## Exercise details
Return the lines below in which the string "shortAt" occurs.

+---+

(** Every request is examined: the loop returns, and its conflict list
    has one entry for each request that is short when its turn comes,
    in the order of the requests. *)
Lemma allocateResources_loop_conflicts (event : Event.loaded)
    (requests : list ResourceRequest.t) (s : State.t) :
  (∀ r, r ∈ requests → ResourceRequest.id r ∈ ResourceRequest.id <$> State.resourceRequests s) →
  ∃ allocations s',
    allocateResources_loop event requests [] [] s =
      (Returned (allocations,
                 conflictAt event requests s
                 <$> filter (shortAt event requests s) (imap pair requests)), s').
Proof.
  induction requests as [| r l IH] using rev_ind; intros Hids.
  { eexists _, _. reflexivity. }
  destruct IH as (allocations & s1 & Hl).
  { intros r' Hr'. apply Hids, elem_of_app. by left. }
  assert (Hs1 : (allocateResources_loop event l [] [] s).2 = s1) by by rewrite Hl.
  assert (Hframe : allocation_frame s s1).
  { rewrite <- Hs1. apply allocateResources_loop_frame. }
  rewrite allocateResources_loop_app, Hl. cbn [fst snd].
  rewrite imap_app, filter_app, fmap_app. cbn [imap].
  rewrite (filter_ext_elem_of (shortAt event (l ++ [r]) s) (shortAt event l s)
             (imap pair l)); cycle 1.
  { intros [k x] (i & y & [= -> ->] & Hi)%elem_of_lookup_imap. unfold shortAt. cbn [fst snd].
    rewrite storeBefore_app; [done |]. apply lookup_lt_Some in Hi. lia. }
  rewrite (list_fmap_ext (conflictAt event (l ++ [r]) s) (conflictAt event l s)
             (filter (shortAt event l s) (imap pair l))); cycle 1.
  { intros j [k x] Hj. apply list_elem_of_lookup_2 in Hj.
    apply list_elem_of_filter in Hj as [_ (i & y & [= -> ->] & Hi)%elem_of_lookup_imap].
    unfold conflictAt. cbn [fst snd].
    rewrite storeBefore_app; [done |]. apply lookup_lt_Some in Hi. lia. }
  rewrite filter_cons, filter_nil, Nat.add_0_r.
  destruct (decide (shortAt event (l ++ [r]) s (length l, r))) as [Hshort | Hshort];
    unfold shortAt in Hshort; cbn [fst snd] in Hshort;
    rewrite storeBefore_length, Hs1 in Hshort; unfold availableIn in Hshort.
  - rewrite allocateResources_loop_short by exact Hshort.
    rewrite list_fmap_singleton. unfold conflictAt at 3. cbn [fst snd].
    rewrite storeBefore_length, Hs1.
    eexists _, _. reflexivity.
  - rewrite allocateResources_loop_enough.
    + rewrite fmap_nil, app_nil_r. eexists _, _. reflexivity.
    + lia.
    + destruct Hframe as (_ & _ & _ & _ & _ & ->). apply Hids, elem_of_app. right. by left.
Qed.

(** What the loop returns and leaves does not depend on what its two
    accumulators hold at the start: the lists it returns extend
    them. *)
Lemma allocateResources_loop_acc (event : Event.loaded) (requests : list ResourceRequest.t)
    allocations conflicts (s : State.t) :
  allocateResources_loop event requests allocations conflicts s =
  match allocateResources_loop event requests [] [] s with
  | (Returned r, s') => (Returned (allocations ++ r.1, conflicts ++ r.2), s')
  | (Threw msg, s') => (Threw msg, s')
  end.
Proof.
  revert allocations conflicts s.
  induction requests as [| r l IH]; intros allocations conflicts s.
  { cbn. unfold ret. by rewrite !app_nil_r. }
  cbn [allocateResources_loop]. unfold bind, gets, modify. case_decide.
  - destruct (resourceRequest_update _ _ _) as [[[] | msg] s1]; [| reflexivity].
    rewrite (IH (allocations ++ _) conflicts s1), (IH ([] ++ _) [] s1).
    destruct (allocateResources_loop event l [] [] s1) as [[[a c] | msg] s2];
      [| reflexivity].
    cbn [fst snd]. by rewrite <- !app_assoc.
  - rewrite (IH allocations (conflicts ++ _) s), (IH [] ([] ++ _) s).
    destruct (allocateResources_loop event l [] [] s) as [[[a c] | msg] s2];
      [| reflexivity].
    cbn [fst snd]. by rewrite <- !app_assoc.
Qed.

(** The turn of the request at position [k]: what it does to the store
    in which it is examined. *)
Lemma storeBefore_turn (event : Event.loaded) (requests : list ResourceRequest.t)
    (s : State.t) (k : nat) (request : ResourceRequest.t) :
  (∀ r, r ∈ requests → ResourceRequest.id r ∈ ResourceRequest.id <$> State.resourceRequests s) →
  requests !! k = Some request →
  let before := storeBefore event requests s k in
  (availableIn event before request >= ResourceRequest.quantityNeeded request →
   storeBefore event requests s (S k) =
     State.with_resourceRequests
       (fmap (λ r, if decide (ResourceRequest.id r = ResourceRequest.id request)
                   then ResourceRequest.set_allocation true
                          (Some (ResourceRequest.quantityNeeded request)) r
                   else r))
       (State.with_resourceBookings
          (λ bs, bs ++ [newResourceBooking request event]) before)) ∧
  (availableIn event before request < ResourceRequest.quantityNeeded request →
   storeBefore event requests s (S k) = before).
Proof.
  intros Hids Hk before. unfold before, storeBefore.
  rewrite (take_S_r _ _ _ Hk), allocateResources_loop_app.
  destruct (allocateResources_loop_conflicts event (take k requests) s)
    as (a & s1 & H1).
  { intros r Hr. apply Hids. by apply (subseteq_take k requests). }
  rewrite H1. cbn [fst snd].
  assert (Hframe : allocation_frame s s1).
  { pose proof (allocateResources_loop_frame event (take k requests) [] [] s) as H.
    by rewrite H1 in H. }
  unfold availableIn. split.
  - intros Hcov. rewrite allocateResources_loop_enough; [reflexivity | exact Hcov |].
    destruct Hframe as (_ & _ & _ & _ & _ & ->).
    apply Hids. by apply list_elem_of_lookup_2 in Hk.
  - intros Hshort. rewrite allocateResources_loop_short by exact Hshort. reflexivity.
Qed.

+---+

## Solution below
                 <$> filter (shortAt event requests s) (imap pair requests)), s').
  rewrite (filter_ext_elem_of (shortAt event (l ++ [r]) s) (shortAt event l s)
  { intros [k x] (i & y & [= -> ->] & Hi)%elem_of_lookup_imap. unfold shortAt. cbn [fst snd].
             (filter (shortAt event l s) (imap pair l))); cycle 1.
  destruct (decide (shortAt event (l ++ [r]) s (length l, r))) as [Hshort | Hshort];
    unfold shortAt in Hshort; cbn [fst snd] in Hshort;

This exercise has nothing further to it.